Feature Extraction with Large Language Models, Hugging Face, and MinIO

April 2, 2025

Table of Contents

Introduction

Sentiment analysis is a popular application of natural language processing (NLP) that has many practical uses in business and marketing. It can be used to monitor brand reputation, track customer feedback, and identify emerging trends in customer sentiment.
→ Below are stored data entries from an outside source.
(** X4.  [handleSend] passes something on exactly when the input is not
    all white space.  What it passes on is the trimmed input, which is
    then neither empty nor has white space at either end, and the input
    field is emptied; otherwise the field is left as it is. *)
Theorem handleSend_sends_trimmed :
  forall (userInput : jsstring),
    match handleSend userInput with
    | (Some message, field) =>
        forallb isWhiteSpace userInput = false
        /\ message = trim userInput
        /\ message <> []
        /\ trim message = message
        /\ field = []
    | (None, field) =>
        forallb isWhiteSpace userInput = true /\ field = userInput
    end.
Proof.
  intros u. unfold handleSend.
  destruct (trim u) as [| c t] eqn:E.
  - split; [now apply trim_nil | reflexivity].
  - repeat split; try discriminate.
    + destruct (forallb isWhiteSpace u) eqn:Hws; [| reflexivity].
      apply trim_nil in Hws. congruence.
    + rewrite <- E. apply trim_idempotent.
Qed.

(** X5.  The Enter key sends exactly when no chat call is loading and
    the input is not all white space; any other key sends nothing.  The
    send button does the same without the key.  Whenever nothing is
    sent the input field keeps its text. *)
Theorem send_controls :
  forall (key : jsstring) (loading : bool) (userInput : jsstring),
    (forall message field,
       handleKeyPress key loading userInput = (Some message, field)
       <-> key = lit "Enter" /\ loading = false /\ trim userInput <> []
           /\ message = trim userInput /\ field = [])
    /\ (forall message field,
          clickSend loading userInput = (Some message, field)
          <-> loading = false /\ trim userInput <> []
              /\ message = trim userInput /\ field = [])
    /\ (forall field,
          handleKeyPress key loading userInput = (None, field)
          \/ clickSend loading userInput = (None, field) ->
          field = userInput).
Proof.
  intros key loading u.
  assert (Hsend : forall message field,
             handleSend u = (Some message, field)
             <-> trim u <> [] /\ message = trim u /\ field = []).
  { intros message field. unfold handleSend.
    destruct (trim u) as [| c t]; split.
    - discriminate.
    - intros (H & _); contradiction.
    - intros E. inversion E. repeat split. discriminate.
    - intros (_ & -> & ->). reflexivity. }
  assert (Hnone : forall field, handleSend u = (None, field) -> field = u).
  { intros field. unfold handleSend.
    destruct (trim u); intros E; inversion E; reflexivity. }
  split; [| split].
  - intros message field. unfold handleKeyPress.
    destruct (jsEqb key (lit "Enter")) eqn:Hkey.
    + apply jsEqb_eq in Hkey. destruct loading; simpl.
      * split; [discriminate | intros (_ & H & _); discriminate].
      * rewrite Hsend. tauto.
    + simpl. split; [discriminate |].
      intros (H & _). apply jsEqb_eq in H. congruence.
  - intros message field. unfold clickSend. destruct loading.
    + split; [discriminate | intros (H & _); discriminate].
    + rewrite Hsend. tauto.
  - intros field. unfold handleKeyPress, clickSend.
    destruct (jsEqb key (lit "Enter")), loading; simpl;
      intros [H | H]; try (now inversion H); now apply Hnone.
Qed.

(** ** What each handler does to the observed part of the world *)

Ltac observed :=
  unfold observe, recognitionStart, recognitionStop; exec; rewrite ?analysisCalls_app; simpl analysisCalls;
  rewrite ?app_nil_r; try reflexivity.

Lemma observe_deliver :
  forall event w, observe (deliver event w) = observe w.
Proof.
  intros event w. unfold deliver.
  destruct (recognition w) as [r |]; [| reflexivity].
  destruct (onresult r) as [[] |]; [| reflexivity].
  simpl invoke. rewrite onresultBody_eq. observed.
Qed.

Lemma observe_resetState :
  forall w,
    observe (resetState w) =
    {| oState := IDLE; oData := None; oHistory := [];
       oLoading := isChatLoading (app w); oError := None;
       oRecognition := recognition w;
       oCalls := analysisCalls (trace w) |}.
Proof.
  intros w. unfold resetState. observed.
Qed.

Lemma observe_handleStartRecording :
  forall w,
    observe (handleStartRecording w) =
    match recognition w with
    | None =>
        {| oState := ERROR; oData := dreamData (app w);
           oHistory := chatHistory (app w);
           oLoading := isChatLoading (app w);
           oError := Some msgNotSupported;
           oRecognition := None;
           oCalls := analysisCalls (trace w) |}
    | Some r =>
        {| oState := RECORDING; oData := dreamData (app w);
           oHistory := chatHistory (app w);
           oLoading := isChatLoading (app w);
           oError := error (app w);
           oRecognition :=
             Some (mkRecognition (continuous r) (interimResults r)
                     (Some AppOnResult) true);
           oCalls := analysisCalls (trace w) |}
    end.
Proof.
  intros w. unfold handleStartRecording.
  destruct (recognition w) as [r |] eqn:Hr; observed; rewrite Hr; reflexivity.
Qed.

Lemma observe_stopPrefix :
  forall w,
    observe (stopPrefix w) =
    {| oState := ANALYZING; oData := dreamData (app w);
       oHistory := chatHistory (app w);
       oLoading := isChatLoading (app w);
       oError := error (app w);
       oRecognition := option_map stopped (recognition w);
       oCalls := analysisCalls (trace w) |}.
Proof.
  intros w. unfold stopPrefix, seq.
  destruct (recognition w) as [r |] eqn:Hr; observed; rewrite Hr; reflexivity.
Qed.
(** * FreeRTOS_abstract: a shallow embedding of the C++ wrapper layer

    The development follows [FreeRTOS_abstract.h] and [idle_task.c]:
    - [Kernel]: what the wrappers use of the kernel (constants, the
      millisecond-to-tick conversion, semaphore objects, the calls whose
      answer depends on kernel resources) and the outcome of running
      wrapper code;
    - [Sync]: [Mutex], [BinarySemaphore], [CountingSemaphore];
    - [Tasks]: [Task] and [Task::DoAsync];
    - [BoundedQueue]: [Queue<T, size>];
    - [Timers]: [Timer].
    The properties follow the definitions: [WaitFacts],
    [ConstructionFacts], [AsyncFacts], [QueueFacts], [QueueRuns] and
    [TimerFacts].  [SyncRuns], [TaskControl] ([Task::GetState],
    [Task::Isr]) and [PeriodicWait] ([TimerDelay]) add definitions, and
    [QueueExtras], [SyncExtras], [TaskExtras], [TimerExtras] and
    [PeriodicWaitExtras] further properties. *)

From Stdlib Require Import ZArith List Bool Lia.
From stdpp Require Import base list.
Import ListNotations.

Open Scope Z_scope.

(** ** Outcomes *)

(** Wrapper code either returns, or never does: [configASSERT] ends in
    [assert_failed], an endless loop ([Halts]), and a take with the
    wait-forever tick count on a primitive nobody gives never wakes
    ([Blocks]). *)
Inductive outcome (A : Type) : Type :=
| Returns (a : A)
| Halts
| Blocks.
Arguments Returns {A} a.
Arguments Halts {A}.
Arguments Blocks {A}.

(** State passing with these outcomes. *)
Definition M (S A : Type) : Type := S -> outcome (A * S).

Definition ret {S A : Type} (a : A) : M S A := fun s => Returns (a, s).

Definition bind {S A B : Type} (c : M S A) (f : A -> M S B) : M S B :=
  fun s =>
    match c s with
    | Returns (a, s') => f a s'
    | Halts => Halts
    | Blocks => Blocks
    end.

Declare Scope wrapper_scope.
Delimit Scope wrapper_scope with wrapper.
Notation "x <- c ;; k" := (bind c (fun x => k))
  (at level 100, c at next level, right associativity) : wrapper_scope.
Notation "c ;;; k" := (bind c (fun _ => k))
  (at level 100, right associativity) : wrapper_scope.

Module Kernel.

(** *** Constants of the kernel headers *)

Definition nullptr : Z := 0.
Definition pdFALSE : Z := 0.
Definition pdTRUE : Z := 1.
Definition pdFAIL : Z := 0.
Definition pdPASS : Z := 1.
Definition errCOULD_NOT_ALLOCATE_REQUIRED_MEMORY : Z := -1.
Definition tskIDLE_PRIORITY : Z := 0.

(** [size_t] of the 32-bit targets the kernel runs on. *)
Definition SIZE_MAX : Z := 2 ^ 32 - 1.
Definition size_t_wrap (x : Z) : Z := x mod 2 ^ 32.

(** [UBaseType_t], the unsigned 32-bit type of a priority: an [int] or
    [size_t] added to [tskIDLE_PRIORITY] is converted to it. *)
Definition UBaseType_t_wrap (x : Z) : Z := x mod 2 ^ 32.

(** *** Build configuration

    [FreeRTOSConfig.h] and the kernel headers are not part of the
    repository.  What the wrappers take from them is a parameter of the
    development: the allocation mode, the conversion macro
    [pdMS_TO_TICKS] and the wait-forever tick count [portMAX_DELAY]. *)
Class KernelConfig : Type := {
  configSUPPORT_STATIC_ALLOCATION : bool;
  pdMS_TO_TICKS : Z -> Z;
  portMAX_DELAY : Z
}.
In this post, we will use feature extraction for a pre-trained LLM from Hugging Face to perform sentiment analysis on a dataset of movie reviews. We will then use MinIO to store the data and the model.

Getting Started

To get started, head over to MyAccount and get yourself a GPU node after signup. Additionally, we recommend that you install the Remote Explorer extension with VS Code to be able to use the remote node as if it's your local development environment. 

Next, we need to install the following libraries:

  • Hugging Face Transformers
  • Hugging Face Datasets
  • MinIO Python SDK

Load Datasets

Once we have these libraries installed, we can download the movie review dataset from Hugging Face's datasets library using the following code:


from datasets import load_dataset
dataset = load_dataset('imdb')

The Hugging Face Dataset library provides a convenient way to download and work with datasets. However, when dealing with enterprise data, it is not always feasible to upload and download data from the Hugging Face Hub. A better solution is to store the data in MinIO buckets and objects and then load it into the Dataset library's internal structures.

The dataset contains 50,000 movie reviews that are labelled as either positive or negative. We will use this dataset to train our sentiment analysis model.

In this article, we will explore how to use Hugging Face Datasets and MinIO to perform feature extraction and transfer learning. We will use a pre-trained model from Hugging Face to perform sentiment analysis on a dataset of movie reviews. Here are the steps we will follow:

Hugging Face Datasets and MinIO

First, let’s create some helper functions for getting data into and out of MinIO. These functions are below. The get_object() function will retrieve an object from MinIO and save it as a file. The put_file() function will upload a file to a specified bucket within MinIO. If the bucket does not exist, it will be created.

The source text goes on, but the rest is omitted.